Frequent news image: the new account-holder
‘Aadhaar’ the unique identification number, will be aadhaar (support) to banks in not just one but three ways. Not only would it reduce the customer acquisition cost (estimated at Rs 150 an account), it would also reduce customer distribution costs and provide banks credible information for credit risk analysis in the years to come.
Participating in a panel discussion on ‘Profitable models for financial inclusion, agriculture and rural development’, Mr Rajesh Bansal, Assistant Director-General of Unique Identification Authority of India, said that by 2017, nearly 1.2 billion people in the country would be enrolled under Aadhaar.
As Aadhaar gives enrollers a choice to open bank accounts, Indian banks will have access to 1.2 billion customers in the country by the end of 2017, Mr Bansal noted. With this, 1.2 billion credit histories will be available which will in turn help banks to do better credit risk analysis, he said.
Stating that 11 crore people have already enrolled under Aadhaar, he said 3 crore people are being enrolled under the project every month. Around Rs 3-lakh crore of subsidy transfer opportunity is waiting to be unlocked post-Aadhaar, which dwarfs the Rs 22,000 crore currently being spent under National Rural Employment Guarantee Act (NREGA).

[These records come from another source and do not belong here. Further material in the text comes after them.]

(** X15: only the schema features of a record count.  Two records that
    agree on every schema feature (they may differ in other keys and in the
    order of their keys) get the same verdict and the same frame, and, when
    neither is empty, the same answer from the handler. *)
Theorem extra_keys_ignored (r1 r2 : dict value) :
  (forall f, In f (MODEL_FEATURES Config) ->
     Dict.get f r1 = Dict.get f r2) ->
  validate (VDict r1) = validate (VDict r2)
  /\ build (VDict r1) = build (VDict r2)
  /\ (r1 <> [] -> r2 <> [] ->
      forall json_dumps requests_post,
        predict parse_float repr json_dumps requests_post Config
          (Ok (VDict r1)) =
        predict parse_float repr json_dumps requests_post Config
          (Ok (VDict r2))).
Proof.
  intros Hagree.
  assert (Hvalidate : validate (VDict r1) = validate (VDict r2)).
  { unfold validate_input_data. rewrite !missing_from_record. simpl bind.
    assert (Habsent : absent_from r1 (MODEL_FEATURES Config) =
                      absent_from r2 (MODEL_FEATURES Config)).
    { unfold absent_from. apply filter_ext_in. intros f Hf.
      unfold Dict.mem. now rewrite (Hagree f Hf). }
    rewrite Habsent, (check_values_agree r1 r2 _ Hagree). reflexivity. }
  assert (Hbuild : build (VDict r1) = build (VDict r2)).
  { unfold build_dataframe_from_request.
    now rewrite (feature_items_agree r1 r2 _ [] Hagree). }
  repeat split; [exact Hvalidate | exact Hbuild |].
  intros Hr1 Hr2 json_dumps requests_post.
  unfold predict, predict_try, bind.
  rewrite Hvalidate, Hbuild.
  destruct r1; [contradiction|]. destruct r2; [contradiction|]. reflexivity.
Qed.

End Bodies.

(** ** Further properties: the frame *)

Lemma dict_set_keys_in {V} (k f : string) (v : V) (d : dict V) :
  In f (Dict.keys (Dict.set k v d)) <-> f = k \/ In f (Dict.keys d).
Proof.
  induction d as [|[k' v'] d IH]; simpl.
  - intuition congruence.
  - destruct (String.eqb_spec k k') as [->|Hne]; simpl.
    + intuition congruence.
    + rewrite IH. intuition congruence.
Qed.

Lemma dict_set_keys_nodup {V} (k : string) (v : V) (d : dict V) :
  NoDup (Dict.keys d) -> NoDup (Dict.keys (Dict.set k v d)).
Proof.
  induction d as [|[k' v'] d IH]; simpl; intros Hnd.
  - constructor; [intros [] | constructor].
  - inversion Hnd as [|? ? Hk Hd]; subst.
    destruct (String.eqb_spec k k') as [->|Hne]; simpl.
    + now constructor.
    + constructor; [|now apply IH].
      intros Hin. apply dict_set_keys_in in Hin.
      destruct Hin as [E|Hin]; [congruence | contradiction].
Qed.

Lemma dict_combine_keys_values {V} (d : dict V) :
  combine (Dict.keys d) (Dict.values d) = d.
Proof.
  induction d as [|[k v] d IH]; simpl; [reflexivity | now rewrite IH].
Qed.

(** The frame of one record: its keys as columns, one row of its values. *)
Lemma pd_DataFrame_record (d : dict float) :
  NoDup (Dict.keys d) ->
  pd_DataFrame [d] =
  {| columns := Dict.keys d; index := [0]; data := [Dict.values d] |}.
Proof.
  intros Hnd. rewrite <- (dict_combine_keys_values d) at 1.
  apply pd_DataFrame_single; [exact Hnd|].
  unfold Dict.keys, Dict.values. now rewrite !length_map.
Qed.

Section Frames.

Variable parse_float : string -> option float.
Variable repr : string -> string.
Variable Config : ConfigT.

Local Abbreviation items := (feature_items parse_float repr Config).
Local Abbreviation build :=
  (build_dataframe_from_request parse_float repr Config).

Lemma feature_items_keys (data : value) (features : list string)
  (acc filled : dict float) :
  items data features acc = Ok filled ->
  NoDup (Dict.keys acc) ->
  NoDup (Dict.keys filled)
  /\ forall f, In f (Dict.keys filled) <->
               In f (Dict.keys acc) \/ In f features.
Proof.
  revert acc. induction features as [|g rest IH]; intros acc; simpl.
  - intros H Hnd. injection H as <-. split; [exact Hnd | intuition].
  - match goal with
    | |- context [py_get data g ?d] =>
        destruct (py_get data g d) as [v|e]
    end; simpl; [|discriminate].
    destruct (py_float parse_float repr v) as [x|e]; simpl; [|discriminate].
    intros H Hnd.
    destruct (IH _ H (dict_set_keys_nodup g x acc Hnd)) as [Hnd' Hkeys].
    split; [exact Hnd'|].
    intros f. rewrite Hkeys, dict_set_keys_in. intuition.
Qed.

(** X16: whatever the schema, duplicates included, a frame the builder
    returns has one row, labelled 0; its columns are the schema features,
    each once; and the row has one cell per column. *)
Theorem build_frame_shape (body : value) (df : DataFrame) :
  build body = Ok df ->
  NoDup (columns df)
  /\ (forall f, In f (columns df) <-> In f (MODEL_FEATURES Config))
  /\ index df = [0]
  /\ exists row,
       data df = [row]
       /\ List.length row = List.length (columns df).
Proof.
  unfold build_dataframe_from_request.
  destruct (items body (MODEL_FEATURES Config) []) as [filled|e] eqn:Hitems;
    simpl; [|discriminate].
  intros H. injection H as <-.
  destruct (feature_items_keys body _ [] filled Hitems (NoDup_nil _))
    as [Hnd Hkeys].
  rewrite (pd_DataFrame_record filled Hnd). simpl.
  split; [exact Hnd|]. split.
  - intros f. rewrite Hkeys. simpl. intuition.
  - split; [reflexivity|]. exists (Dict.values filled).
    split; [reflexivity|].
    unfold Dict.keys, Dict.values. now rewrite !length_map.
Qed.

End Frames.

(** ** The further properties at concrete inputs *)

Lemma handler_success_iff_witness :
  predict Demo.parse_float Demo.repr Demo.json_dumps
    (Net.answering Net.scored) scenario (Ok sample_body) =
  success_answer (VFloat 0.87).
Proof.
  apply (handler_success_iff Demo.parse_float Demo.repr Demo.json_dumps
           (Net.answering Net.scored) scenario (Ok sample_body)
           (VFloat 0.87)).
  exists sample_body, "", sample_frame,
    (VDict [("predictions", VList [VFloat 0.87])]).
  repeat split; reflexivity.
Defined.

Lemma score_model_returns_iff_witness :
  score_model Demo.json_dumps (Net.answering Net.scored) scenario
    sample_frame =
  Ok (VDict [("predictions", VList [VFloat 0.87])]).
Proof.
  apply (score_model_returns_iff Demo.json_dumps (Net.answering Net.scored)
           scenario sample_frame).
  exists Net.scored. repeat split; reflexivity.
Defined.

Lemma timeout_answer_witness :
  predict Demo.parse_float Demo.repr Demo.json_dumps Net.stalled scenario
    (Ok sample_body) =
  error_answer
    "An error occurred: Request timed out after 30 seconds. The model endpoint may be slow or unavailable."
    400.
Proof.
  apply (timeout_answer Demo.parse_float Demo.repr Demo.json_dumps
           Net.stalled scenario sample_body "" sample_frame
           (Exn requests_ConnectTimeout "Connection timed out"));
    reflexivity.
Defined.

Lemma http_error_answer_witness :
  predict Demo.parse_float Demo.repr Demo.json_dumps
    (Net.answering Net.unavailable) scenario (Ok sample_body) =
  error_answer
    "An error occurred: Request failed with status 503. Response: Model unavailable"
    400.
Proof.
  apply (http_error_answer Demo.parse_float Demo.repr Demo.json_dumps
           (Net.answering Net.unavailable) scenario sample_body ""
           sample_frame Net.unavailable);
    try reflexivity.
  simpl. lia.
Defined.

Lemma malformed_response_answer_witness :
  predict Demo.parse_float Demo.repr Demo.json_dumps
    (Net.answering Net.garbled) scenario (Ok sample_body) =
  error_answer
    "Network error while calling model endpoint: Expecting value" 500.
Proof.
  apply (malformed_response_answer Demo.parse_float Demo.repr
           Demo.json_dumps (Net.answering Net.garbled) scenario sample_body
           "" sample_frame Net.garbled
           (Exn requests_RequestException "Expecting value"));
    reflexivity.
Defined.

Lemma server_error_origin_witness :
  exists e,
    isinstance e requests_RequestException = true
    /\ (Ok sample_body = Raise e
        \/ exists data df,
             Ok sample_body = Ok data
             /\ build_dataframe_from_request Demo.parse_float Demo.repr
                  scenario data = Ok df
             /\ ((Net.answering Net.garbled
                    (sent_request Demo.json_dumps scenario df) = Raise e
                  /\ isinstance e requests_Timeout = false
                  /\ isinstance e requests_ConnectionError = false)
                 \/ exists resp,
                      Net.answering Net.garbled
                        (sent_request Demo.json_dumps scenario df) = Ok resp
                      /\ status_code resp = 200
                      /\ resp_json resp = Raise e)).
Proof.
  apply (server_error_origin Demo.parse_float Demo.repr Demo.json_dumps
           scenario (Net.answering Net.garbled) (Ok sample_body)).
  reflexivity.
Defined.

(** A body without [income] gets the same answer on any network. *)
Lemma unaccepted_request_not_scored_witness :
  predict Demo.parse_float Demo.repr Demo.json_dumps Demo.unreachable
    scenario (Ok (VDict [("age", VStr "34")])) =
  predict Demo.parse_float Demo.repr Demo.json_dumps
    (Net.answering Net.scored) scenario (Ok (VDict [("age", VStr "34")])).
Proof.
  apply (unaccepted_request_not_scored Demo.parse_float Demo.repr
           Demo.json_dumps scenario Demo.unreachable
           (Net.answering Net.scored) (Ok (VDict [("age", VStr "34")]))).
  intros data message Hdata _. injection Hdata as <-.
  vm_compute. discriminate.
Defined.

Lemma validate_verdict_message_witness :
  (false = true /\ "Missing required features: income" = "")
  \/ (false = false /\
      ((exists missing,
          missing <> [] /\ incl missing (MODEL_FEATURES scenario)
          /\ "Missing required features: income" =
             "Missing required features: " ++ String.concat ", " missing)
       \/ exists f,
            In f (MODEL_FEATURES scenario)
            /\ "Missing required features: income" =
               "Invalid value for feature '" ++ f ++ "': must be a number")).
Proof.
  apply (validate_verdict_message Demo.parse_float Demo.repr scenario
           (VDict [("age", VStr "34")]) false
           "Missing required features: income").
  reflexivity.
Defined.

Lemma validate_accepts_iff_witness :
  validate_input_data Demo.parse_float Demo.repr scenario sample_body =
  Ok (true, "").
Proof.
  apply (validate_accepts_iff Demo.parse_float Demo.repr scenario
           sample_body "").
  split; [reflexivity|].
  intros f Hf. simpl in Hf. destruct Hf as [<-|[<-|[]]].
  - exists [("age", VStr "34"); ("income", VInt 3)], (VStr "34"), 34%float.
    repeat split; reflexivity.
  - exists [("age", VStr "34"); ("income", VInt 3)], (VInt 3), 3%float.
    repeat split; reflexivity.
Defined.

Lemma validate_array_or_string_body_witness :
  validate_input_data Demo.parse_float Demo.repr scenario
    (VList [VStr "income"; VStr "age"]) =
  Ok (false, "Invalid value for feature 'age': must be a number").
Proof.
  apply (validate_array_or_string_body Demo.parse_float Demo.repr scenario
           (VList [VStr "income"; VStr "age"]) "age" ["income"]).
  - reflexivity.
  - left. eexists. reflexivity.
  - intros g Hg. simpl in Hg. destruct Hg as [<-|[<-|[]]]; reflexivity.
Defined.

Since 1.2 billion people are expected to get the benefit of Aadhaar in the country, this will be a good KYC (know your customer) for bankers.
Post this panel discussion, Dr Subir Gokarn, Deputy Governor, in his speech, also noted the immense opportunity the ‘financially excluded’ offer.
According to a National Council for Applied Economic Research survey, around 42 per cent of the rural household’s have financial assets in the form of cash. The same proportion in urban areas is 23.4 per cent. This data, despite being dated (survey was done in 2005), would be of similar proportion even today, he opined.
While he used the reference of ‘know your customer’ transition to ‘grow with your customer’ strategy going forward for banks. It is very relevant in case of financial inclusion given largely untapped financial savings and other financial products.
So just a single point. Various state and bank officials promote UID/Aadhaar as an immense resource, a promise, a potential, a source of untapped wealth in the very form of the masses, the long-suffering material of Planned Development, its scary enumeration once a sign of biological catastrophe and the need for swift surgical reform. But here the mass in its enumeration is the source of previously disregarded wealth newly available through the technology of biometrically guaranteed identification. Wealth where before there was waste, a but like the Appalachian landscapes newly given over to the promise of fracking in North America.
Again, it is not simply that Aadhaar creates potential through the registration and formal sector control of previously untapped monetary reserves: but that Aadhaar creates a powerful new information reserve, 1.2 billion credit histories, a double expansion. The mass is reformed both as a source of minimal wealth that in its very massiveness will generate untold potential, and as a source of the radical expansion of information enabling new massifications of risk (sorry!), new control points enabling the presumptively effective management of the risk as poverty becomes the primary national resource for wealth, its marginality a resource for reframing the object of risk (“Know Your Customer”) itself.
Is this a problem? I’m not sure. Win-win situation? I’m not sure.